Après l’échec de l’Aurore, Murnau doit revoir ses ambitions à la baisse, et si City Girl est un film modeste, il n’en explore pas moins les mêmes thématiques que son illustre prédécesseur.
L’opposition entre la ville et la campagne est ici déplacée sur les origines opposées d’un couple en apprentissage. Naïf fils de paysan venu faire quelques affaires dans la cité, le protagoniste (Charles Farrell, grande figure du muet qu’on retrouvera dans tous les grands Borzage)y tombe sous le charme d’une serveuse lassée de sa vie laborieuse et la ramène en tant qu’épouse dans ses contrées agricoles.
La première partie, entièrement fondée sur le point de vue des personnages, donne à voir un décor ambivalent, fonctionnant sur le contrepoint : l’automatisation de la modernité (la trancheuse à pain, par exemple, opposée à la manière dont le père rompt à la main) vécu comme une aliénation par la demoiselle, et la profusion vue comme un émerveillement, notamment dans cette superbe vue sur le métro aérien depuis sa chambre d’hôtel.
La mobilité propre à Murnau est toujours de mise : zoom arrière, travelling dans les champs, rapprochement sur les comédiens pour en tirer de beaux portraits jalonnent le récit, qui se renouvelle en revanche dans une ambition plus documentaire sur la vie quotidienne des paysans, notamment dans les moissons.

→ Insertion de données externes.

(** ** [__str__] of a constructed record *)

(** X5.  For [Result], [Board], [Piece] and [Claim], whose [__str__]
    returns an attribute of [self], [str] of a constructed record returns
    the keyword given for that field, or the field's default when none was
    given (In progress, the starting position, and the empty string for
    [Piece] and [Claim]); a value that is not a string makes it raise
    [TypeError]. *)
Theorem str_of_constructed_record
        (sq : list (pyval * string)) (m : Model) (f : Field)
        (format : object -> py string) (kwargs : dict) (fresh : string)
        (r : instance) :
  In (m, f) (str_fields sq) ->
  Model_init m kwargs fresh = Return r ->
  str format m r
  = match get (name f) kwargs with
    | Some (VStr s) => Return s
    | Some _ => Raise (TypeError "__str__")
    | None =>
        if String.eqb (model_name m) "Result" then Return "In progress"
        else if String.eqb (model_name m) "Board" then Return chess.STARTING_FEN
             else Return ""
    end.
Proof.
  intros Hmf H.
  assert (Hget : In m (module_models "" sq) /\ In f (fields m)
                 /\ is_relation f = false /\ is_primary_key f = false
                 /\ str_method m = Some (Attribute (Name "self") (name f))).
  { simpl in Hmf.
    repeat (destruct Hmf as [Hmf | Hmf];
            [inversion Hmf; subst m f; simpl; repeat split; tauto |]).
    contradiction. }
  destruct Hget as [Hm [Hf [Hrel [Hpk Hstr]]]].
  pose proof (@Model_init_plain_field m kwargs fresh r f
                (@module_models_NoDup "" sq m Hm) H Hf Hrel (or_intror Hpk)) as E.
  assert (Ha : attname f = name f).
  { unfold attname. unfold is_relation in Hrel.
    destruct (cls f); try reflexivity; discriminate Hrel. }
  unfold keyword_or_default in E. rewrite Ha in E.
  unfold str. rewrite Hstr. simpl. rewrite E. simpl.
  destruct (get (name f) kwargs) as [v |].
  - destruct v; reflexivity.
  - simpl in Hmf.
    repeat (destruct Hmf as [Hmf | Hmf]; [inversion Hmf; subst m f; reflexivity |]).
    contradiction.
Qed.

Lemma str_of_constructed_record_witness :
  exists r,
    Model_init Claim.model [("claim_type", VStr "tr")] "" = Return r
    /\ str format_plain Claim.model r = Return "tr".
Proof.
  eexists. split; [reflexivity |].
  refine (@str_of_constructed_record
            [] Claim.model Claim.claim_type format_plain
            [("claim_type", VStr "tr")] "" _ _ _);
    [simpl; tauto | reflexivity].
Defined.

(** ** [Game] and the required text fields *)

(** X6.  [Game] is keyed by [uuid]: a construction that succeeds was not
    given an [id] keyword, the record has no [id] attribute, and (unless
    [pk] is given) its [uuid] is the keyword's value, else the fresh UUID
    drawn by the default. *)
Theorem Game_keyed_by_uuid
        (AUTH_USER_MODEL : string) (kwargs : dict) (fresh : string) (r : instance) :
  Model_init (Game.model AUTH_USER_MODEL) kwargs fresh = Return r ->
  ~ In "id" (keys kwargs)
  /\ get "id" (attrs r) = None
  /\ (get "pk" kwargs = None ->
      get "uuid" (attrs r)
      = Some (match get "uuid" kwargs with Some v => v | None => VUuid fresh end)).
Proof.
  intros H.
  destruct (Model_init_sound _ _ _ H) as [Hkw Hattrs].
  assert (Hid : ~ In "id" (accepted_keywords (Game.model AUTH_USER_MODEL))).
  { simpl. intros Hin.
    repeat (destruct Hin as [Hin | Hin]; [discriminate Hin |]). exact Hin. }
  split; [| split].
  - intros Hin. exact (Hid (Hkw _ Hin)).
  - apply get_None_keys. intros Hin. apply Hid. right. exact (Hattrs _ Hin).
  - intros Hpk.
    assert (Hm : In (Game.model AUTH_USER_MODEL) (module_models AUTH_USER_MODEL []))
      by (simpl; tauto).
    exact (@Model_init_plain_field (Game.model AUTH_USER_MODEL) kwargs fresh r Game.uuid
             (@module_models_NoDup AUTH_USER_MODEL [] _ Hm) H
             (or_introl eq_refl) eq_refl (or_introl Hpk)).
Qed.

Lemma Game_keyed_by_uuid_witness :
  exists r,
    Model_init (Game.model "auth.User") [("started_at", VNone)] "9b2e" = Return r
    /\ ~ In "id" (keys [("started_at", VNone)])
    /\ get "id" (attrs r) = None
    /\ (get "pk" [("started_at", VNone)] = None ->
        get "uuid" (attrs r) = Some (VUuid "9b2e")).
Proof.
  eexists. split; [reflexivity |].
  refine (@Game_keyed_by_uuid "auth.User" [("started_at", VNone)] "9b2e" _ _).
  reflexivity.
Defined.

(** X7.  The text fields declared without a default ([Piece.piece_type],
    [Move.from_square], [Move.to_square], [Position.piece_file],
    [Position.piece_rank], [Claim.claim_type]) hold the empty string in a
    record built without their keyword, and validation refuses that value
    as blank. *)
Theorem required_text_defaults_to_blank
        (sq : list (pyval * string)) (m : Model) (f : Field)
        (kwargs : dict) (fresh : string) (r : instance) :
  In (m, f) (required_text_fields sq) ->
  Model_init m kwargs fresh = Return r ->
  get (name f) kwargs = None ->
  get (name f) (attrs r) = Some (VStr "")
  /\ validate f (VStr "") = Raise (ValidationError (name f) "blank").
Proof.
  intros Hmf H Hnone.
  assert (Hfacts : In m (module_models "" sq) /\ In f (fields m)
                   /\ is_relation f = false /\ is_primary_key f = false
                   /\ attname f = name f
                   /\ get_default f fresh = VStr ""
                   /\ validate f (VStr "") = Raise (ValidationError (name f) "blank")).
  { simpl in Hmf.
    repeat (destruct Hmf as [Hmf | Hmf];
            [inversion Hmf; subst m f; simpl; repeat split; tauto |]).
    contradiction. }
  destruct Hfacts as [Hm [Hf [Hrel [Hpk [Ha [Hdef Hval]]]]]].
  split; [| exact Hval].
  pose proof (@Model_init_plain_field m kwargs fresh r f
                (@module_models_NoDup "" sq m Hm) H Hf Hrel (or_intror Hpk)) as E.
  unfold keyword_or_default in E. rewrite Ha in E. rewrite Hnone, Hdef in E. exact E.
Qed.

Lemma required_text_defaults_to_blank_witness :
  exists r,
    Model_init Move.model [("from_square", VStr "e2")] "" = Return r
    /\ get "to_square" (attrs r) = Some (VStr "")
    /\ validate Move.to_square (VStr "")
       = Raise (ValidationError "to_square" "blank").
Proof.
  eexists. split; [reflexivity |].
  refine (@required_text_defaults_to_blank
            [] Move.model Move.to_square [("from_square", VStr "e2")] "" _ _ _ _);
    [simpl; tauto | reflexivity | reflexivity].
Defined.

(** ** [Piece]: its letters and its squares *)

(** X8.  Validation of [Piece.piece_type] accepts exactly the twelve piece
    letters of [PIECE_CHOICES]. *)
Theorem piece_type_accepts_twelve_letters (v : pyval) :
  validate Piece.piece_type v = Return tt
  <-> In v (map VStr ["P"; "N"; "B"; "R"; "Q"; "K"; "p"; "n"; "b"; "r"; "q"; "k"]).
Proof.
  split.
  - intros Hv.
    apply (@validate_in_choices Piece.piece_type Piece.PIECE_CHOICES v);
      try reflexivity; [string_keys | exact Hv].
  - intros Hin. simpl in Hin.
    repeat (destruct Hin as [<- | Hin]; [reflexivity |]). contradiction.
Qed.


Lemma mapM_Raise {A B : Type} (f : A -> py B) (l : list A) (e : exception) :
  mapM f l = Raise e -> exists a, In a l /\ f a = Raise e.
Proof.
  induction l as [| a l IH]; simpl; intros H.
  - discriminate H.
  - destruct (f a) as [b | e'] eqn:Hfa; simpl in H.
    + destruct (mapM f l) as [bs | e''] eqn:Hl; simpl in H; [discriminate H |].
      inversion H; subst e''. destruct (IH eq_refl) as [a' [Hin Ha']].
      exists a'. split; [right; exact Hin | exact Ha'].
    + inversion H; subst e'. exists a. split; [left; reflexivity | exact Hfa].
Qed.

Lemma mapM_In_Raise {A B : Type} (f : A -> py B) (l : list A) (a : A) (e : exception) :
  In a l -> f a = Raise e -> exists e', mapM f l = Raise e'.
Proof.
  induction l as [| a0 l IH]; simpl; intros Hin Hfa.
  - contradiction.
  - destruct (f a0) as [b | e0] eqn:Hfa0; simpl.
    + destruct Hin as [-> | Hin]; [rewrite Hfa in Hfa0; discriminate Hfa0 |].
      destruct (IH Hin Hfa) as [e' He']. rewrite He'. simpl. exists e'. reflexivity.
    + exists e0. reflexivity.
Qed.




(** X10.  The class body of [Piece] fails exactly when the library lacks a
    constant: [SQUARE_CHOICES] raises if and only if [getattr] raises for
    the upper-cased form of some square name, the exception is one that
    [getattr] raised, and [Piece] is then not defined. *)
Theorem SQUARE_CHOICES_raises_iff_constant_missing (L : chess.Library) :
  ((exists e, Piece.SQUARE_CHOICES = Raise e)
   <-> (exists i e, In i chess.SQUARE_NAMES
                    /\ chess.module_getattr (upper i) = Raise e))
  /\ (forall e, Piece.SQUARE_CHOICES = Raise e ->
                (exists i, In i chess.SQUARE_NAMES
                           /\ chess.module_getattr (upper i) = Raise e)
                /\ Piece.model = Raise e).
Proof.
  assert (Hraise : forall e, Piece.SQUARE_CHOICES = Raise e ->
                             exists i, In i chess.SQUARE_NAMES
                                       /\ chess.module_getattr (upper i) = Raise e).
  { unfold Piece.SQUARE_CHOICES. intros e H.
    apply mapM_Raise in H. destruct H as [i [Hin Hi]].
    exists i. split; [exact Hin |].
    destruct (chess.module_getattr (upper i)) as [sq | e'];
      simpl in Hi; [discriminate Hi | inversion Hi; reflexivity]. }
  split; [split |].
  - intros [e He]. destruct (Hraise e He) as [i Hi]. exists i, e. exact Hi.
  - intros [i [e [Hin Hi]]]. unfold Piece.SQUARE_CHOICES.
    apply (@mapM_In_Raise _ _ _ _ i e Hin). rewrite Hi. reflexivity.
  - intros e He. split; [exact (Hraise e He) |].
    unfold Piece.model. rewrite He. reflexivity.
Qed.

Lemma SQUARE_CHOICES_raises_iff_constant_missing_witness :
  (exists i, In i ["a1"; "b1"]
             /\ chess.module_getattr (Library := NoSquares.library) (upper i)
                = Raise (AttributeError "A1"))
  /\ Piece.model (L := NoSquares.library) = Raise (AttributeError "A1").
Proof.
  refine (proj2 (@SQUARE_CHOICES_raises_iff_constant_missing NoSquares.library)
                (AttributeError "A1") _).
  reflexivity.
Defined.





Lemma piece_type_accepts_twelve_letters_witness :
  In (VStr "N") (map VStr ["P"; "N"; "B"; "R"; "Q"; "K"; "p"; "n"; "b"; "r"; "q"; "k"]).
Proof.
  apply (proj1 (piece_type_accepts_twelve_letters (VStr "N"))).
  reflexivity.
Defined.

L’autre intérêt réside dans la résistance de Murnau à passer au parlant, en dépit des pressions de la production : les intertitres se multiplient, alors qu’il est clair que l’image, toujours aussi maitrisée, se suffit à elle-même.
La seconde partie procède par chocs culturels, confrontant la citadine à la famille, et notamment un père rustre plus que méfiant à son égard. Sorte de prémices aux Moissons du Ciel, dans de très belles séquences nocturne ou de tempêtes sur les champs, le récit met en place un décor propice à exacerber les passions humaines, entre la bru humiliée et le fils passif n’osant défier l’autorité parentale, contraint à une émancipation qui se fera dans la douleur. La tournure prise par les événements est un peu excessive (tout comme l’est le jeu de Mary Duncan, très gestuel et théâtral) et le dénouement un brin forcé ; mais ce qui reste avec Murnau, comme toujours, transcende, et de loin, le récit : un champ, un visage, une embrasure suffisent chez lui à chanter la mélodie universelle des émotions humaines.